How many times have you woken up thinking, “how bad off am I that I wake up feeling like crap?” coupled with “it’s not a bad bed! The guy at the store said it’d be perfect for my back pain!”? You’re not alone. Several members of my family have been there. I’ve been there. The problem isn’t the bed; it really is you!
First, let’s look at how lying down affects your body.
When you lie on a bed on your back, the bed tends to sink in where there’s more pressure (and also less rigidity in the bed’s structure). Your butt tends to put the most pressure on the bed (why your bed tends to sag over time). You also get a lot of pressure at the mid-back (all those guts of yours), which causes your thoracic (upper) spine to round.

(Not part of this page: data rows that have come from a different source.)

Lemma str_app_nil_r s : s +:+ "" = s.
Proof. induction s as [|c s IH]; [done|]. by rewrite str_app_cons, IH. Qed.

Lemma str_app_assoc s r t : (s +:+ r) +:+ t = s +:+ (r +:+ t).
Proof.
  induction s as [|c s IH]; [done|]. by rewrite !str_app_cons, IH.
Qed.

Lemma str_app_length s r :
  String.length (s +:+ r) = String.length s + String.length r.
Proof.
  induction s as [|c s IH]; [done|]. rewrite str_app_cons. simpl. by rewrite IH.
Qed.

Lemma snoc_app tok c s : shlex.snoc tok c +:+ s = tok +:+ String c s.
Proof. unfold shlex.snoc. by rewrite str_app_assoc. Qed.

(** ** The lexer reads back what [quote] writes *)

(** A safe character is neither whitespace, quote nor escape. *)
Lemma safe_char_plain c :
  shlex.safe_char c = true →
  Py.char_in c shlex.whitespace = false
  ∧ Py.char_in c shlex.quotes = false
  ∧ Py.char_in c shlex.escape = false.
Proof.
  destruct c as [[] [] [] [] [] [] [] []]; vm_compute; intros H;
    first [discriminate H | done].
Qed.

(** In word state, a run of safe characters joins the token. *)
Lemma read_word_run s : ∀ esc quoted tok rest,
  shlex._find_unsafe s = None →
  shlex.read_token_loop shlex.StWord esc quoted tok (s +:+ rest)
  = shlex.read_token_loop shlex.StWord esc quoted (tok +:+ s) rest.
Proof.
  induction s as [|c s IH]; intros esc quoted tok rest Hsafe.
  - by rewrite str_app_nil_r.
  - simpl in Hsafe. destruct (shlex.safe_char c) eqn:Hc; [|done].
    destruct (safe_char_plain c Hc) as (Hw & Hq & He).
    rewrite str_app_cons. cbn [shlex.read_token_loop].
    rewrite Hw, Hq, He. rewrite IH by done. by rewrite snoc_app.
Qed.

(** Inside single quotes, the escaped text up to the closing quote is
    read back character for character. *)
Lemma read_squoted s : ∀ esc quoted tok rest,
  shlex.read_token_loop (shlex.StQuote shlex.squote) esc quoted tok
    (Py.replace shlex.squote shlex.squote_escape s +:+ String shlex.squote rest)
  = shlex.read_token_loop shlex.StWord esc true (tok +:+ s) rest.
Proof.
  induction s as [|c s IH]; intros esc quoted tok rest.
  - rewrite str_app_nil_r. cbn. done.
  - cbn [Py.replace]. destruct (Ascii.eqb c shlex.squote) eqn:Hc.
    + apply Ascii.eqb_eq in Hc as ->.
      rewrite str_app_assoc. unfold shlex.squote_escape at 1.
      rewrite !str_app_cons, str_app_nil_l.
      cbn [shlex.read_token_loop]. 
      change (Ascii.eqb shlex.squote shlex.squote) with true. cbv iota.
      change (Py.char_in shlex.dquote shlex.whitespace) with false.
      change (Py.char_in shlex.dquote shlex.quotes) with true. cbv iota.
      change (Ascii.eqb shlex.squote shlex.dquote) with false.
      change (Py.char_in shlex.squote shlex.escape) with false.
      cbv iota. cbn [andb].
      change (Ascii.eqb shlex.dquote shlex.dquote) with true. cbv iota.
      change (Py.char_in shlex.squote shlex.whitespace) with false.
      change (Py.char_in shlex.squote shlex.quotes) with true. cbv iota.
      rewrite IH. by rewrite snoc_app.
    + rewrite str_app_cons. cbn [shlex.read_token_loop]. rewrite Hc.
      change (Py.char_in shlex.squote shlex.escapedquotes) with false.
      rewrite andb_false_r. rewrite IH. by rewrite snoc_app.
Qed.

(** At the end of a word: the end of input, or a blank, emits the token. *)
Lemma read_word_end esc quoted tok :
  Py.truthy tok || quoted = true →
  shlex.read_token_loop shlex.StWord esc quoted tok ""
  = Ok (shlex.TokenResult (Some tok) shlex.StEof "").
Proof.
  intros H. cbn. unfold shlex.emit.
  destruct quoted, (Py.truthy tok); simpl in *; done.
Qed.

Lemma read_word_blank esc quoted tok rest :
  Py.truthy tok || quoted = true →
  shlex.read_token_loop shlex.StWord esc quoted tok (String " " rest)
  = Ok (shlex.TokenResult (Some tok) shlex.StSpace rest).
Proof.
  intros H. cbn [shlex.read_token_loop].
  change (Py.char_in " " shlex.whitespace) with true. cbv iota.
  rewrite H. unfold shlex.emit.
  destruct quoted, (Py.truthy tok); simpl in *; done.
Qed.

(** From the blank state, a quoted argument brings the lexer to the
    word state with the argument as its token. *)
Lemma read_quote_arg a rest :
  ∃ quoted,
    Py.truthy a || quoted = true
    ∧ shlex.read_token shlex.StSpace (shlex.quote a +:+ rest)
      = shlex.read_token_loop shlex.StWord shlex.StSpace quoted a rest.
Proof.
  unfold shlex.read_token, shlex.quote.
  destruct a as [|c s]; cbn [Py.truthy negb].
  - exists true. split; [done|]. reflexivity.
  - destruct (shlex._find_unsafe (String c s)) as [u|] eqn:Hsafe.
    + exists true. split; [done|].
      rewrite str_app_cons. cbn [shlex.read_token_loop].
      change (Py.char_in shlex.squote shlex.whitespace) with false.
      change (Py.char_in shlex.squote shlex.escape) with false.
      change (Py.char_in shlex.squote shlex.wordchars) with false.
      change (Py.char_in shlex.squote shlex.quotes) with true. cbv iota.
      rewrite str_app_assoc.
      change ("'" +:+ rest) with (String shlex.squote rest).
      by rewrite read_squoted.
    + exists false. split; [done|].
      simpl in Hsafe. destruct (shlex.safe_char c) eqn:Hc; [|done].
      destruct (safe_char_plain c Hc) as (Hw & Hq & He).
      rewrite str_app_cons. cbn [shlex.read_token_loop].
      rewrite Hw, He, Hq.
      assert (shlex.read_token_loop shlex.StWord shlex.StSpace false
                (String c "") (s +:+ rest)
              = shlex.read_token_loop shlex.StWord shlex.StSpace false
                (String c s) rest) as Hrun
        by (by rewrite read_word_run).
      by destruct (Py.char_in c shlex.wordchars).
Qed.

Lemma read_token_quote_last a :
  shlex.read_token shlex.StSpace (shlex.quote a)
  = Ok (shlex.TokenResult (Some a) shlex.StEof "").
Proof.
  destruct (read_quote_arg a "") as (quoted & Hq & Hread).
  rewrite str_app_nil_r in Hread. rewrite Hread. by apply read_word_end.
Qed.

Lemma read_token_quote_blank a rest :
  shlex.read_token shlex.StSpace (shlex.quote a +:+ " " +:+ rest)
  = Ok (shlex.TokenResult (Some a) shlex.StSpace rest).
Proof.
  destruct (read_quote_arg a (" " +:+ rest)) as (quoted & Hq & Hread).
  rewrite Hread. by apply read_word_blank.
Qed.

(** The tokens of a joined command line are its arguments. *)
Lemma tokens_join cmd : ∀ fuel,
  length cmd < fuel →
  shlex.tokens fuel shlex.StSpace (Py.join " " (map shlex.quote cmd))
  = Some (Ok cmd).
Proof.
  induction cmd as [|a cmd IH]; intros fuel Hfuel.
  - destruct fuel as [|fuel]; [lia|]. reflexivity.
  - destruct fuel as [|fuel]; [simpl in Hfuel; lia|].
    destruct cmd as [|b cmd].
    + cbn [map Py.join String.concat shlex.tokens].
      rewrite read_token_quote_last. cbn [shlex.tr_token shlex.tr_state shlex.tr_rest].
      destruct fuel as [|fuel]; [simpl in Hfuel; lia|]. reflexivity.
    + change (Py.join " " (map shlex.quote (a :: b :: cmd)))
        with (shlex.quote a +:+ " " +:+ Py.join " " (map shlex.quote (b :: cmd))).
      cbn [shlex.tokens]. rewrite read_token_quote_blank.
      cbn [shlex.tr_token shlex.tr_state shlex.tr_rest].
      rewrite IH by (simpl in *; lia). done.
Qed.

Lemma quote_length a : 0 < String.length (shlex.quote a).
Proof.
  unfold shlex.quote. destruct a as [|c s]; cbn [Py.truthy negb]; [simpl; lia|].
  destruct (shlex._find_unsafe _); simpl; lia.
Qed.

Lemma join_quote_length cmd :
  length cmd ≤ String.length (Py.join " " (map shlex.quote cmd)).
Proof.
  induction cmd as [|a cmd IH]; [simpl; lia|].
  destruct cmd as [|b cmd].
  - pose proof (quote_length a). simpl in *. lia.
  - change (Py.join " " (map shlex.quote (a :: b :: cmd)))
      with (shlex.quote a +:+ " " +:+ Py.join " " (map shlex.quote (b :: cmd))).
    rewrite !str_app_length. pose proof (quote_length a).
    cbn [length] in *. simpl String.length at 2. lia.
Qed.

(** [shlex.split] undoes quoting and joining. *)
Lemma split_join_quote cmd :
  shlex.split (Py.join " " (map shlex.quote cmd)) = Some (Ok cmd).
Proof.
  unfold shlex.split. apply tokens_join.
  pose proof (join_quote_length cmd). lia.
Qed.

(** [read_token] uses up input: the fuel of [split] always suffices. *)
Lemma read_token_loop_rest instream : ∀ st esc quoted tok r,
  shlex.read_token_loop st esc quoted tok instream = Ok r →
  String.length (shlex.tr_rest r) ≤ Nat.pred (String.length instream).
Proof.
  induction instream as [|c s IH]; intros st esc quoted tok r H.
  - destruct st; cbn in H; unfold shlex.emit in H; simplify_eq; simpl; lia.
  - cbn [String.length Nat.pred].
    assert (∀ st esc quoted tok,
      shlex.read_token_loop st esc quoted tok s = Ok r →
      String.length (shlex.tr_rest r) ≤ String.length s) as IH'.
    { intros ???? H'. apply IH in H'. lia. }
    destruct st; cbn [shlex.read_token_loop] in H; unfold shlex.emit in H;
      repeat (match type of H with
              | context [if ?b then _ else _] => destruct b
              end);
      try (simplify_eq; simpl; lia); eauto.
Qed.

Lemma read_token_eof st r :
  shlex.read_token st "" = Ok r → shlex.tr_token r = None.
Proof.
  unfold shlex.read_token.
  destruct st; cbn; unfold shlex.emit; intros; simplify_eq; done.
Qed.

The pressure in your butt puts your pelvis into an anterior tilt, and the rounding of your upper spine causes the shoulder blades to be pushed out to the sides. These actions get your hips locked up, which affects your spinal mechanics, and exacerbate shoulder, elbow, and wrist problems.

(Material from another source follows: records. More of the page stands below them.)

Lemma json_text_replacement s : json_text (replacement ++s s) = replacement ++s json_text s.
Proof. reflexivity. Qed.

(** What has been carried once is carried unchanged. *)
Lemma json_text_idemp s : json_text (json_text s) = json_text s.
Proof.
  enough (forall n, (String.length s <= n)%nat -> json_text (json_text s) = json_text s) by eauto.
  intros n. revert s. induction n as [| n IH]; intros s Hs; [by destruct s; [| simpl in Hs; lia] |].
  destruct s as [| a0 s0]; [done |].
  destruct (head_rune_cases a0 s0) as [c s Hc | c s Hc | a b s Hw | a b c s Hw | a b c d s Hw];
    simpl in Hs.
  - rewrite (json_text_ascii c s Hc), json_text_ascii by done. f_equal. apply IH. lia.
  - rewrite (json_text_stray c s Hc), json_text_replacement. f_equal. apply IH. lia.
  - rewrite !(json_text_rune _ _ 0) by apply Hw. simpl. do 2 f_equal. apply IH. lia.
  - rewrite !(json_text_rune _ _ 1) by apply Hw. simpl. do 3 f_equal. apply IH. lia.
  - rewrite !(json_text_rune _ _ 2) by apply Hw. simpl. do 4 f_equal. apply IH. lia.
Qed.

(** ASCII text is carried unchanged, and nothing else is taken for it. *)
Lemma json_text_isASCII s : isASCII s = true -> json_text s = s.
Proof.
  induction s as [| c s IH]; [done |]. unfold isASCII, is_ascii. cbn [all_bytes].
  intros [Hc%Nat.ltb_lt Hs]%andb_prop.
  rewrite json_text_ascii by done. f_equal. by apply IH.
Qed.

Lemma json_text_ascii_inv s t : isASCII t = true -> json_text s = t -> s = t.
Proof.
  revert s. induction t as [| x t IH]; intros s Ht Heq.
  - destruct s as [| c s]; [done |]. unfold json_text in Heq. cbn [json_text_from] in Heq.
    by destruct (stray (String c s)).
  - unfold isASCII, is_ascii in Ht. cbn [all_bytes] in Ht. apply andb_prop in Ht as [Hx%Nat.ltb_lt Ht]. destruct s as [| c s]; [done |].
    destruct (Nat.lt_ge_cases (byte_of c) 128) as [Hc | Hc].
    + rewrite (json_text_ascii c s Hc) in Heq. injection Heq as -> Heq. f_equal. by apply IH.
    + exfalso. unfold json_text in Heq. cbn [json_text_from] in Heq.
      destruct (stray (String c s)); injection Heq as <- _; [| lia].
      change (239 < 128)%nat in Hx. lia.
Qed.

(** A type of values that are sent as JSON: what the reader decodes. *)
Class ViaJSON (A : Type) := via_json : A -> A.
Class ViaJSONLaw (A : Type) `{ViaJSON A} := via_json_idemp (a : A) : via_json (via_json a) = via_json a.

#[export] Instance string_via_json : ViaJSON string := json_text.
#[export] Instance option_via_json `{ViaJSON A} : ViaJSON (option A) := fmap via_json.
#[export] Instance list_via_json `{ViaJSON A} : ViaJSON (list A) := fmap via_json.

#[export] Instance string_via_json_law : ViaJSONLaw string := json_text_idemp.
#[export] Instance option_via_json_law `{ViaJSONLaw A} : ViaJSONLaw (option A).
Proof. intros [a |]; [| done]. unfold via_json, option_via_json. simpl. by rewrite via_json_idemp. Qed.
#[export] Instance list_via_json_law `{ViaJSONLaw A} : ViaJSONLaw (list A).
Proof.
  intros l. unfold via_json, list_via_json. rewrite <- list_fmap_compose.
  apply list_fmap_ext. intros i a _. apply via_json_idemp.
Qed.

(** [fmt.Sprintf(format, args...)] for formats whose only verbs are [%d] and
    [%%]. *)
Fixpoint Sprintf_d (format : string) (args : list Z) : string :=
  match format with
  | String a ((String b s2) as s1) =>
      if is_byte 37 a && is_byte 100 b then
        match args with
        | [] => "%!d(MISSING)" ++s Sprintf_d s2 []
        | z :: args' => pretty z ++s Sprintf_d s2 args'
        end
      else if is_byte 37 a && is_byte 37 b then String a (Sprintf_d s2 args)
      else String a (Sprintf_d s1 args)
  | _ => format
  end.

(** ** Letter case and quoting *)

Class GoUnicode := {
  unicode_ToLower : string -> string;
  unicode_ToUpper : string -> string;
  unicode_Quote : string -> string
}.

(** For witnesses: a table that knows no character above 127. *)
Definition ascii_tables : GoUnicode :=
  {| unicode_ToLower s := s; unicode_ToUpper s := s; unicode_Quote s := s |}.

Definition lower_byte (c : ascii) : ascii :=
  if byte_between 65 90 c then Ascii.ascii_of_nat (byte_of c + 32) else c.
Definition upper_byte (c : ascii) : ascii :=
  if byte_between 97 122 c then Ascii.ascii_of_nat (byte_of c - 32) else c.

Definition hex_digit (n : nat) : string := stake 1 (sdrop n "0123456789abcdef").

(** One ASCII character as [strconv.Quote] writes it. *)
Definition quote_byte (c : ascii) : string :=
  let n := byte_of c in
  if (n =? 34)%nat then "\" ++s dq
  else if (n =? 92)%nat then "\\"
  else if (n =? 7)%nat then "\a"
  else if (n =? 8)%nat then "\b"
  else if (n =? 12)%nat then "\f"
  else if (n =? 10)%nat then "\n"
  else if (n =? 13)%nat then "\r"
  else if (n =? 9)%nat then "\t"
  else if (n =? 11)%nat then "\v"
  else if (n <? 32)%nat || (n =? 127)%nat then
    "\x" ++s hex_digit (n / 16) ++s hex_digit (n `mod` 16)
  else String c "".

Fixpoint quote_bytes (s : string) : string :=
  match s with
  | EmptyString => ""
  | String c s' => quote_byte c ++s quote_bytes s'
  end.

Section Unicode.
Context `{GoUnicode}.

Definition ToLower (s : string) : string :=
  if isASCII s then map_bytes lower_byte s else unicode_ToLower s.

Definition ToUpper (s : string) : string :=
  if isASCII s then map_bytes upper_byte s else unicode_ToUpper s.

(** [fmt.Sprintf("%q", s)] *)
Definition Quote (s : string) : string :=
  if isASCII s then quoted (quote_bytes s) else unicode_Quote s.
End Unicode.

(** [fmt.Sprintf("%d", z)] *)
Definition show_int (z : Z) : string := pretty z.

(** [time.Duration.String]: hours, minutes and seconds from one second up,
    milli-, micro- or nanoseconds below; the fraction without trailing
    zeros. *)
Fixpoint show_frac (digits : nat) (v : Z) : string :=
  match digits with
  | O => ""
  | S k =>
      let rest := show_frac k (v `mod` 10 ^ Z.of_nat k) in
      let d := v `div` 10 ^ Z.of_nat k in
      if bool_decide (rest = "") && (d =? 0) then "" else pretty d ++s rest
  end.

Definition with_point (frac : string) : string :=
  if bool_decide (frac = "") then "" else "." ++s frac.

Definition show_units (digits : nat) (u : Z) : string :=
  pretty (u `div` 10 ^ Z.of_nat digits) ++s
  with_point (show_frac digits (u `mod` 10 ^ Z.of_nat digits)).

Definition show_duration (d : Z) : string :=
  let u := Z.abs d in
  let text :=
    if u =? 0 then "0s"
    else if u <? 1000 then pretty u ++s "ns"
    else if u <? 1000000 then show_units 3 u ++s "µs"
    else if u <? time_Second then show_units 6 u ++s "ms"
    else
      let secs := u `div` time_Second in
      let tail := pretty (secs `mod` 60) ++s
                  with_point (show_frac 9 (u `mod` time_Second)) ++s "s" in
      let mins := secs `div` 60 in
      if mins =? 0 then tail
      else
        let tail := pretty (mins `mod` 60) ++s "m" ++s tail in
        let hours := mins `div` 60 in
        if hours =? 0 then tail else pretty hours ++s "h" ++s tail in
  if d <? 0 then "-" ++s text else text.

(** ** Lemmas *)

Lemma sapp_nil_r s : s ++s "" = s.
Proof. induction s; simpl; congruence. Qed.

Lemma sapp_assoc a b c : (a ++s b) ++s c = a ++s b ++s c.
Proof. induction a; simpl; congruence. Qed.

Lemma length_sapp a b : String.length (a ++s b) = (String.length a + String.length b)%nat.
Proof. induction a; simpl; congruence. Qed.

Lemma sapp_inv_head a b c : a ++s b = a ++s c -> b = c.
Proof. induction a; simpl; [done |]. intros [=]. auto. Qed.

Lying on your side is slightly better in that your hips are not forced into an anterior tilt, but your shoulders undergo a much stronger kind of rounding. The shoulder you lie on takes on a huge load and gets stuck in the rounded forward position over time.

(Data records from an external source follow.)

Lemma demand_then_ok {S B} b text (k : M S string B) s s' x :
  (_ ← demand b text; k) s = (s', Ok x) <-> b = true /\ k s = (s', Ok x).
Proof. rewrite demand_then. destruct b; naive_solver. Qed.

Lemma nullable_demand {S A} (ok : A -> bool) (text : A -> string) (a : option A) :
  nullable (fun a => demand (ok a) (text a)) a =
  demand (S := S) (match a with None => true | Some a => ok a end)
    (match a with None => "" | Some a => text a end).
Proof. by destruct a. Qed.

Lemma readonly_nullable {S A} (input : A -> M S string ()) a :
  (forall a, readonly (input a)) -> readonly (nullable input a).
Proof. intros Hi. destruct a; [apply Hi | apply readonly_ret]. Qed.

Lemma readonly_text_input {S} t : readonly (text_input (S := S) t).
Proof. apply readonly_demand. Qed.

#[export] Hint Resolve readonly_gets readonly_nullable readonly_text_input readonly_demand readonly_select_rows keeps_execute keeps_transaction : capstone.

(** The order of TEXT columns in the database's collation, and [ILIKE]. *)
Class DbCollation := db_collate : string -> string -> bool.
Class DbILike := ilike : string -> string -> bool.

(** ** Counting rows *)

(** An injective way from the rows of one map to the keys of another. *)
Lemma size_le_inj `{Countable K1} `{Countable K2} {V1 V2} (f : K1 -> V1 -> K2)
    (m1 : gmap K1 V1) (m2 : gmap K2 V2) :
  (forall k v, m1 !! k = Some v -> is_Some (m2 !! f k v)) ->
  (forall k v k' v', m1 !! k = Some v -> m1 !! k' = Some v' -> f k v = f k' v' -> k = k') ->
  (size m1 <= size m2)%nat.
Proof.
  intros Hin Hinj.
  assert (NoDup ((fun kv => f kv.1 kv.2) <$> map_to_list m1)) as Hnd.
  { apply NoDup_fmap_2_strong; [| apply NoDup_map_to_list].
    intros [k v] [k' v'] Hk%elem_of_map_to_list Hk'%elem_of_map_to_list Heq. simpl in *.
    pose proof (Hinj _ _ _ _ Hk Hk' Heq). subst. congruence. }
  rewrite <- (length_map_to_list m1), <- (length_fmap (fun kv => f kv.1 kv.2)).
  rewrite <- (length_map_to_list m2), <- (length_fmap fst).
  apply submseteq_length, NoDup_submseteq; [done |].
  intros x (kv & -> & Hkv)%list_elem_of_fmap. destruct kv as [k v].
  apply elem_of_map_to_list in Hkv. apply Hin in Hkv as [y Hy]. simpl.
  apply list_elem_of_fmap. exists (f k v, y). split; [done |]. by apply elem_of_map_to_list.
Qed.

Lying face-down, your shoulders will still tend toward rounding and your pelvis will still be dumped into an anterior tilt, though how severe likely depends on how big your tummy is.
So what’s the big deal with beds? Well, your shoulders round no matter what the position you sleep in and your pelvis gets dumped forward in 2 out of 3. And we haven’t even mentioned some of those “ergonomic” monstrosities that they sell as pillows that contort your neck into all kinds of strange positions!
Now I said that the problem is you, not the bed. That’s true. Short of never sleeping on cushioned surface again, your best bet is to strengthen and train your shoulder and hip stabilizers so that even 8 hours of sleep everyday won’t throw your shoulders, hips, and back out of whack.
By taking a little time daily to get your stabilizers active and engaged, you can make waking up more of a joy and less of a necessary (and painful) evil.